И начали мы соседствовать до 1974 года, когда разменяли наши квартиры.
У нас дома праздники не отмечали. Внизу же 7 ноября, 23 февраля или 8 марта с раннего утра было шумно, бренчало пианино, хозяин пел песенки на свои слова. В 1965-м, в первый год совместного ученья на филфаке, нам с Левкой предстояло идти на октябрьскую демонстрацию, и рано утром я зашел за ним. С криками хозяин усадил за накрытый стол и налил нам по большой рюмке водки. Был он принаряжен и возбужден: праздник!
Вообще с ним мне было интереснее и легче, чем с отцом. Ведь я рос в очень чопорной семье. Крика не помню, но и душевности тоже. Все отношения были словно под водой.
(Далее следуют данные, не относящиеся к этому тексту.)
(* ===== verification/SetOk.v ===== *)
(** * A set from its first byte to its last

    The header line of a set is parsed and an item allocated (or the value is
    skipped when there is no memory), the value is read into the item however it
    arrives, the item is stored, and the response is sent. *)

From stdpp Require Import relations.
From S2P Require Import Prelude Util Time Lease Hash Assoc Item State Slabs Items IQ Conn Ascii AsciiCmd Core Inv SlabsOk ItemsOk StoreOk IQOk ConnOk AsciiOk GetOk CoreOk ServeOk.
Open Scope Z_scope.
Implicit Types (c : core) (k : asc) (o : outv).

(** ** The header line *)

Lemma wp_and {S A} (m : M S A) (P Q : A -> S -> Prop) s : wp m P s -> wp m Q s -> wp m (fun x s' => P x s' /\ Q x s') s.
Proof. unfold wp. by destruct (m s) as [[x s']|]. Qed.

(** The token is the number [x]. *)
Definition parses (p : list Z -> bool * Z) (ts : list token) (i : nat) (x : Z) : Prop :=
  exists t s, ts !! i = Some t /\ t_val t = Some s /\ p s = (true, x).

Lemma wp_number p ts i x (K : Z -> M asc unit) Q k : parses p ts i x -> wp (K x) Q k -> wp (number p ts i K) Q k.
Proof.
  intros (t & s & Ht & Hs & Hp) HQ. unfold number. asc_go. eapply wp_tok; [exact Ht|]. asc_go. eapply wp_lift; [exact Hs|]. by rewrite Hp.
Qed.

(** The words of a set: the configuration of the client, the fragment, the key,
    the flags, the expiry time and the length of the value. *)
Record set_request (ts : list token) (n frag : Z) (key : list Z) (flags exptime vlen : Z) : Prop := SetRequest {
  sr_tokens : tokenized ts;
  sr_length : length ts = 8%nat;
  sr_config : parses mc_strtol ts 1 n;
  sr_frag : parses mc_strtol ts 2 frag;
  sr_key : exists t, ts !! 3%nat = Some t /\ t_key t = key /\ (t_len t <= KEY_MAX_LEN)%nat;
  sr_flags : parses mc_strtoul ts 4 flags;
  sr_exptime : parses mc_strtol ts 5 exptime;
  sr_vlen : parses mc_strtoul ts 6 vlen
}.

Lemma noreply_no_number r : mc_strtoul (bytes "noreply" ++ r) = (false, 0).
Proof.
  unfold mc_strtoul. rewrite (strto_scan_bad 10 (bytes "noreply" ++ r) 110 (bytes "oreply" ++ r)) by done. done.
Qed.

(** A set without [noreply] leaves the flag as it is. *)
Lemma set_replies ts n frag key flags exptime vlen k :
  set_request ts n frag key flags exptime vlen -> noreply k = false ->
  wp (asc_set_noreply_maybe ts) (fun _ k' => exists es, k' = set_store (set_events es (store k)) k) k.
Proof.
  intros HR Hn. eapply wp_mono; [apply (noreply_maybe_sets ts k); [apply HR|done]|]. intros [] k' [(es & nr & ->) Hs].
  destruct nr; [exfalso|exists es; by destruct k as [? ? ? ? ? ? ? [] ? ? ? ? ? ? ? ? ? ?]].
  destruct (Hs eq_refl) as (t & s & r & Ht & Hv & ->). rewrite (sr_length _ _ _ _ _ _ _ HR) in Ht.
  destruct (sr_vlen _ _ _ _ _ _ _ HR) as (t' & s' & Ht' & Hv' & Hp). change (8 - 2)%nat with 6%nat in Ht. rewrite Ht in Ht'. injection Ht' as <-. assert (s' = bytes "noreply" ++ r) as -> by congruence.
  rewrite noreply_no_number in Hp. done.
Qed.

(** ** Allocation *)

Lemma alloc_config_spec H s id key dataflags exptime nbyte conf :
  inv H s -> Z.of_nat (length H) <= MAX_HELD -> id_ok (cfg s) id -> alloc_ok s false -> cache_lock s = false ->
  Z.of_nat (length key) < 256 -> 0 <= nbyte < 2 ^ 32 -> 0 <= payload_size (psize (cfg s) id) (Z.of_nat (length key)) (use_cas (cfg s)) ->
  wp (item_alloc_config id key dataflags exptime nbyte conf) (alloced H s false id key dataflags exptime nbyte conf) s.
Proof.
  intros HI HH Hid Hal Hc Hk Hb Hp. apply wp_cache_locked; [done|]. eapply wp_mono.
  { apply (alloc_spec H (set_cache_lock true s) false id key dataflags exptime nbyte conf); try done. destruct Hal; by split. }
  intros oa s' [K Ho]. split; [by rewrite (k_cache_lock _ _ K)|].
  split; [destruct K as [F K1 K2]; split; [by apply frame_locked|done|done]|]. destruct oa; exact Ho.
Qed.

Lemma blank_cas cf a id key df ex nb conf t : item_set_cas 0 (blank cf a id key df ex nb conf t) = blank cf a id key df ex nb conf t.
Proof. unfold item_set_cas. by destruct (item_has_cas _). Qed.

(** Fewer items were used in the future. *)
Lemma keeps_used s s' : SlabsOk.keeps s s' -> used_before_now s -> used_before_now s'.
Proof. intros K HU a it Ha Hl. rewrite (k_clk _ _ K). apply (HU a it); [by apply (k_link _ _ K)|done]. Qed.

(** ** Between the header and the value *)

(** An item was allocated, and its value is to be read. *)
Definition set_ready H k (key : list Z) (flags exptime vlen conf : Z) k' : Prop :=
  exists s a id t, let it := blank (cfg s) a id key flags exptime vlen conf t in
    k' = set_state CONN_NREAD (set_rlbytes (vlen + 2) (set_ritem 0 (set_c_item (Some a) (set_store s k)))) /\
    SlabsOk.keeps (store k) s /\ inv (a :: H) s /\ a ∉ H /\ heap s !! a = Some it /\ layout (cfg s) it /\ a.1 ∈ slab_table (info s false).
К примеру, не слышал, чтобы родители повздорили. Все это и неплохо выглядит, особенно для тех, кто живет в скандале и крике, что и у нас недолго было, когда старший брат женился, стал пить и поколачивать жену. А на набережной враз воцарилась тишина. Полная невозможность откровенности не просто воспитала, но, как я сейчас понимаю, и навсегда меня испортила. А чопорность, чтобы представить… ну вот, мать с кем-то разговаривает и вдруг, глядя на меня, запинается, и, вздохнув, говорит: «Ладно, ты уже большой, при тебе можно».
Какое же слово ее остановило? Беременная!
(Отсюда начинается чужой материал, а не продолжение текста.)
(** * Image-Privacy-Tools: batch HEIC/HEIF scripts, embedded and verified

    The repository holds four command-line scripts
      - [heic_to_jpg.py]                  (convert, keep capture dates)
      - [sanitize_heic_to_jpg.py]         (convert, drop all metadata)
      - [heic_strip_and_convert_to_jpg.py] (ExifTool wipe, then convert)
      - [strip_heic_metadata.py]          (ExifTool wipe only)
    Each one validates its arguments, walks a directory, transforms every
    matching file inside a [try]/[except], and prints a summary.

    The embedding is shallow.  The file system is a finite map from paths to
    nodes; every function of the scripts is a state-passing function on that
    map which also returns the list of observable events it produced (lines
    printed, files opened, written or unlinked, processes run) and either a
    value or the Python exception it raised.  Pillow, pillow-heif, ExifTool and
    the directory iterators of [pathlib] are outside the repository: they are
    the fields of the class [Externals], and every theorem holds for all of
    their possible behaviours.

    Conventions of the model:
      - a Python [str] is a [string]; characters above 127 are inert for
        [lower] and are not white space;
      - [pathlib] is the one of Python 3.8 to 3.12 ([suffix] of ["a."] and of
        [".heic"] is empty);
      - [exn] stands for the subclasses of [Exception]; an exception is kept
        as its class ([CalledProcessError] or any other) and its [str()];
      - the disk holds no permissions: what the system refuses is decided by
        the collaborators, which tell when [p.is_file()] re-raises the error
        of [os.stat] and when [p.unlink()] is refused on an existing file;
        [dst.exists()] is asked in the directory of a source on which
        [is_file()] has just answered, and answers too;
      - a write fails only when the encoder raises. *)

From Stdlib Require Import ZArith Lia String Ascii List.
From Stdlib.Strings Require Import Byte.
From stdpp Require Import base tactics option list strings gmap sets pretty.

Open Scope string_scope.
Open Scope Z_scope.

(** ** Python strings *)

Module Py.

(** [str.isspace] on the ASCII range: TAB..CR, FS..US and SPACE. *)
Definition isspace (c : ascii) : bool :=
  let n := nat_of_ascii c in
  ((9 <=? n)%nat && (n <=? 13)%nat) || ((28 <=? n)%nat && (n <=? 32)%nat).

Fixpoint lstrip (s : string) : string :=
  match s with
  | String c r => if isspace c then lstrip r else s
  | EmptyString => EmptyString
  end.
(** * EC_MS [Combining.py]: column taxonomy, windowing, time calibration,
      trigger calibration and the synchronizer, embedded in Rocq.

    Conventions of the embedding.
    - Python [str] is [string]; slices are written with [substring].
    - Numeric samples (numpy float arrays, epoch times) are exact integers
      [Z]: every claim below is about comparisons, sums and differences,
      lengths and membership, for which the exact model is the intended one.
    - A Python [dict] is an insertion-ordered association list with unique
      keys ([dict_get], [dict_set]).
    - A Python exception is the [Raise] constructor of [result]. *)

From Stdlib Require Import ZArith List String Ascii Bool Lia Arith PeanoNat.
From Stdlib Require Import DecimalString.
Import ListNotations.
Open Scope string_scope.
Open Scope Z_scope.

Set Implicit Arguments.
Set Warnings "-register-all".

(* ------------------------------------------------------------------ *)
(** ** Exceptions *)

Inductive exn : Type :=
| KeyError | IndexError | TypeError | ValueError | NameError | SystemExit
| NotModelled.  (* the embedding does not follow the code on this input *)

Inductive result (A : Type) : Type :=
| Ok (a : A)
| Raise (e : exn).

Arguments Ok {A} a.
Arguments Raise {A} e.

Definition bind {A B : Type} (r : result A) (k : A -> result B) : result B :=
  match r with
  | Ok a => k a
  | Raise e => Raise e
  end.

Notation "x <- r ;; k" := (bind r (fun x => k))
  (at level 61, r at next level, right associativity).

(* ------------------------------------------------------------------ *)
(** ** Python string slices *)

Module PyStr.

(** [s[0:n]] *)
Definition take (n : nat) (s : string) : string := substring 0 n s.

(** [s[-n:]] *)
Definition last_n (n : nat) (s : string) : string :=
  substring (String.length s - n) n s.

(** [s[:-n]] *)
Definition drop_last (n : nat) (s : string) : string :=
  substring 0 (String.length s - n) s.

(** [s[-1]], an [IndexError] on the empty string *)
Definition last_char (s : string) : result ascii :=
  match String.get (String.length s - 1) s with
  | Some c => Ok c
  | None => Raise IndexError
  end.

(** [s[0]], an [IndexError] on the empty string *)
Definition first_char (s : string) : result ascii :=
  match s with
  | String c _ => Ok c
  | EmptyString => Raise IndexError
  end.

Definition is_digit (c : ascii) : bool :=
  let n := nat_of_ascii c in ((48 <=? n) && (n <=? 57))%nat.

Fixpoint drop_digits (s : string) : string :=
  match s with
  | String c s' => if is_digit c then drop_digits s' else s
  | EmptyString => EmptyString
  end.

Fixpoint all_digits (s : string) : bool :=
  match s with
  | String c s' => is_digit c && all_digits s'
  | EmptyString => true
  end.

Fixpoint mem (s : string) (l : list string) : bool :=
  match l with
  | [] => false
  | x :: l' => String.eqb s x || mem s l'
  end.

(** [re.search(r'^M[0-9]+-[xy]', s)]: the greedy digit run is followed by
    a non-digit, so no backtracking is involved. *)
Definition match_mass_channel (s : string) : bool :=
  match s with
  | String "M" rest =>
      match rest with
      | String d _ =>
          is_digit d &&
          match drop_digits rest with
          | String "-" (String c _) => Ascii.eqb c "x" || Ascii.eqb c "y"
          | _ => false
          end
      | EmptyString => false
      end
  | _ => false
  end.

(** [re.search(r'_[0-9][0-9]*\Z', s)]: the start index of the match, that
    is the position of an underscore followed by a non-empty run of digits
    reaching the end of the string. Digits contain no underscore, so there
    is at most one such position. *)
Fixpoint search_number_suffix (s : string) : option nat :=
  match s with
  | EmptyString => None
  | String c s' =>
      if Ascii.eqb c "_" && negb (String.eqb s' "") && all_digits s'
      then Some O
      else option_map S (search_number_suffix s')
  end.

End PyStr.

(* ------------------------------------------------------------------ *)
(** ** Column taxonomy *)

Section Taxonomy.

(** [EC_cols_0] is imported from the module [EC], which fixes the
    vocabulary of electrochemistry column names. *)
Variable EC_cols_0 : list string.

Definition is_MS_data (col : string) : bool := PyStr.match_mass_channel col.

Definition is_EC_data (col : string) : result bool :=
  if PyStr.mem col EC_cols_0 then Ok true
  else
    c <- PyStr.last_char col ;;
    Ok (Ascii.eqb c "*" && PyStr.mem (PyStr.drop_last 1 col) EC_cols_0).

Definition is_Xray_data (col : string) : result bool :=
  ec <- is_EC_data col ;;
  if ec then Ok false
  else if is_MS_data col then Ok false
  else Ok true.

Definition ends_xy (col : string) : bool :=
  let e := PyStr.last_n 2 col in String.eqb e "-x" || String.eqb e "-y".

Definition get_type (col : string) : result string :=
  ec <- is_EC_data col ;;
  if ec then Ok "EC"
  else if is_MS_data col then Ok "MS"
  else if ends_xy col then Ok "cinfdata"
  else Ok "Xray".

(** [is_time]; the recursive call is on a strictly shorter name, [fuel]
    bounds the depth. *)
Fixpoint is_time_fuel (fuel : nat) (col : string) : result bool :=
  col_type <- get_type col ;;
  if String.eqb col_type "EC" then
    Ok (String.eqb (PyStr.take 4 col) "time")
  else if String.eqb col_type "MS" || String.eqb col_type "cinfdata" then
    Ok (String.eqb (PyStr.last_n 2 col) "-x")
  else if String.eqb col_type "Xray" then
    Ok (String.eqb col "t")
  else
    match PyStr.search_number_suffix col with
    | Some start =>
        match fuel with
        | O => Ok false
        | S fuel' => is_time_fuel fuel' (PyStr.take start col)
        end
    | None => Ok false
    end.

Definition is_time (col : string) : result bool :=
  is_time_fuel (String.length col) col.

(** [get_timecol(col, data_type)]; [None] stands for Python's [None] in
    both arguments and in the returned name. *)
Definition get_timecol (col : option string) (data_type : option string)
  : result (option string) :=
  data_type <-
    match data_type with
    | Some dt => Ok dt
    | None =>
        match col with
        | Some c => get_type c
        | None => Raise TypeError
        end
    end ;;
  if String.eqb data_type "EC" then Ok (Some "time/s")
  else if String.eqb data_type "MS" then
    match col with
    | None => Ok (Some "M4-x")
    | Some c => Ok (Some (PyStr.drop_last 2 c ++ "-x"))
    end
  else if String.eqb data_type "Xray" then Ok (Some "t")
  else
    match col with
    | None => Raise TypeError
    | Some c =>
        if ends_xy c then Ok (Some (PyStr.drop_last 2 c ++ "-x"))
        else Ok None
    end.

(** The time column of a named column, as every caller in this file asks
    for it: [get_timecol(col)]. *)
Definition timecol_of (col : string) : result (option string) :=
  get_timecol (Some col) None.

End Taxonomy.

(* ------------------------------------------------------------------ *)
(** ** Values and dictionaries *)

Inductive value : Type :=
| VNone
| VNum (x : Z)
| VStr (s : string)
| VArr (a : list Z)                (* numpy array of samples *)
| VNums (l : list Z)               (* Python list of numbers, e.g. tspan *)
| VNames (l : list string)         (* Python list of names, e.g. data_cols *)
| VNest (m : list (nat * value)).  (* {combining number: value} *)

Definition dict : Type := list (string * value).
А то, что мне на Яблочкова велели выходить из комнаты, если по телевизору, как казалось родителям, было для ребенка недопустимое… Какие же непристойные фильмы могли тогда показывать? Не забуду, как меня удаляли с «Тихого Дона», «Грозы», «Петра Первого», и я по звуку за стенкой пытался вообразить то, что на экране происходило… нет, не хочу множить примеры и прикасаться к тому, что возникало тогда в моей душе.
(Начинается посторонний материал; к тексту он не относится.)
(** X17.  An [INITIAL_DELAY] that is unset or empty counts as 0; one that
    does not start with a number -- after white space, neither a digit
    nor a sign and a digit -- makes the delay [NaN], and only such a one
    does; and [NaN] the delay stays: every turn of the loop (as far as
    the counter is an integer a double holds exactly, [2 ^ 53] turns)
    then prints [NaN] as the next delay and asks [sleep] for [NaN]. *)
Theorem non_numeric_delay_never_recovers :
  forall (u k ep sid : option string) (text : string)
         (ids : list Num) (clocks : list Clock),
    (Z.of_nat (List.length clocks) <= MAX_EXACT)%Z ->
    initial_delay_of {| UUID := u; API_KEY := k; API_ENDPOINT := ep;
                        INITIAL_DELAY := None; SERVICE_ID := sid |} = Int 0
    /\ initial_delay_of {| UUID := u; API_KEY := k; API_ENDPOINT := ep;
                           INITIAL_DELAY := Some ""; SERVICE_ID := sid |} = Int 0
    /\ (initial_delay_of {| UUID := u; API_KEY := k; API_ENDPOINT := ep;
                            INITIAL_DELAY := Some text; SERVICE_ID := sid |} = NaN
        <-> text <> "" /\ starts_with_number text = false)
    /\ exists ts,
         turns ids clocks {| count := Int 0; delay := NaN |} =
           Some (ts, {| count := Int (Z.of_nat (List.length clocks));
                        delay := NaN |})
         /\ List.length ts = List.length clocks
         /\ Forall (fun t =>
                      slept t = NaN
                      /\ delay (after t) = NaN
                      /\ has_substring "Next message in NaN(s)" (printed t) = true)
                   ts.
Proof.
  intros u k ep sid text ids clocks Hn.
  split; [reflexivity|]. split; [reflexivity|]. split.
  - unfold initial_delay_of. cbn [INITIAL_DELAY].
    destruct text as [|c r].
    + cbn. split; [discriminate | intros [H _]; congruence].
    + cbn [or_else]. rewrite parseInt_NaN. split.
      * intros H. split; [discriminate | exact H].
      * intros [_ H]. exact H.
  - apply (turns_NaN ids clocks 0%Z); [lia | exact Hn].
Qed.

End DelayEdge.

(* ------------------------------------------------------------------ *)
(** ** More concrete runs *)

Section MoreRuns.

Import Index.

Lemma session_invariants_witness :
  let big := [("message", JsString (padding 1100))] in
  let s := session (run [(5000%N, Call big)] (Logger "u" "k")) in
  writable s = false
  /\ needDrain (input (gzip s)) = true
  /\ buffered (input (gzip s)) <> [].
Proof.
  intros big s.
  destruct (session_invariants "u" "k" [(5000%N, Call big)]) as [_ H].
  assert (Hw : writable s = false) by (vm_compute; reflexivity).
  split; [exact Hw | exact (H Hw)].
Defined.
Lemma null_tokens_compare_equal_witness :
  (revalidate (ShowPage HomePage) false (Some alice_session) initial_state
     never_minted_world).1 =
    (ShowPage HomePage, {| isValidSession := true; loading := false |})
  ∧ auth_session (revalidate (ShowPage HomePage) false (Some alice_session) initial_state
                    never_minted_world).2 = auth_session never_minted_world.
Proof.
  apply (null_tokens_compare_equal (ShowPage HomePage) false alice_session initial_state
           never_minted_world {| role := "USER"; latest_session_id := None |}).
  - reflexivity.
  - reflexivity.
  - reflexivity.
  - reflexivity.
  - left; reflexivity.
Defined.

(** C10 (as stated) fails on the administrator route: the same user, with
    the record's identifier unset and no cached token, is judged invalid
    there because the role is not [ADMIN]. *)
Lemma null_tokens_admin_route_invalid :
  users_readable never_minted_world = true
  ∧ users never_minted_world !! user_id (user alice_session)
      = Some {| role := "USER"; latest_session_id := None |}
  ∧ localStorage never_minted_world !! session_key = None
  ∧ auth_session never_minted_world = Some alice_session
  ∧ (revalidate (ShowPage AdminPage) true (Some alice_session) initial_state
       never_minted_world).1
      = (NavigateTo "/login", {| isValidSession := false; loading := false |}).
Proof. vm_compute. by repeat split. Qed.

(** ** What happens to the cached token *)

Lemma handleLogout_run w :
  handleLogout w =
    (tt, set_location "/login"
           (set_localStorage (delete session_key (localStorage w))
              (set_auth_session None (set_calls (calls w ++ [CSignOut]) w)))).
Proof. reflexivity. Qed.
И вот сосед Тобольский, который между прочим мог мне рассказать, как мать Мария Самуиловна выпорола его, когда застала в группе онанирующих мальчишек. И здесь подчеркну, что он вовсе не был похабником. Матершинник зато был отменный, а у нас дома под запретом было даже «говно».
То, что в этом тексте я иногда называю его по имени без отчества, как то делали все коллеги, говоря о нем в третьем лице, разумеется не означает, что и я так делал даже в годы дружбы.
2.
Итак, в 1985 году мы подружились. Почему я точно помню год? Потому что началась дружба с недолгого, но крайне тягостного для меня пребывания в жениховском статусе, когда из ничего вдруг возникло, что меня собираются назначить главным редактором журнала «Волга», откуда годом ранее я ушел с должности зав. отделом прозы (см. «Третий», Волга, 2020, №1-2). Да и сам я, никогда прежде о том не помышляя, как-то очень реально понял, что назначат именно меня. Тягостным было не столько ожидание, сколько сопровождавшие его звонки, особенно часто Тобольского. Разговор начинался с вопроса, был ли я уже в обкоме, а продолжался увереньями в точности информации о моем назначении. Естественно увидеть за этим своекорыстный расчет, но какой? На будущие публикации? Но «Волга» и так его печатала, за исключением поэмы «Исповедь», это тема отдельная, к тому же писал он мало и в общем-то куда качественнее, чем раньше, и препятствий с публикациями не могло быть.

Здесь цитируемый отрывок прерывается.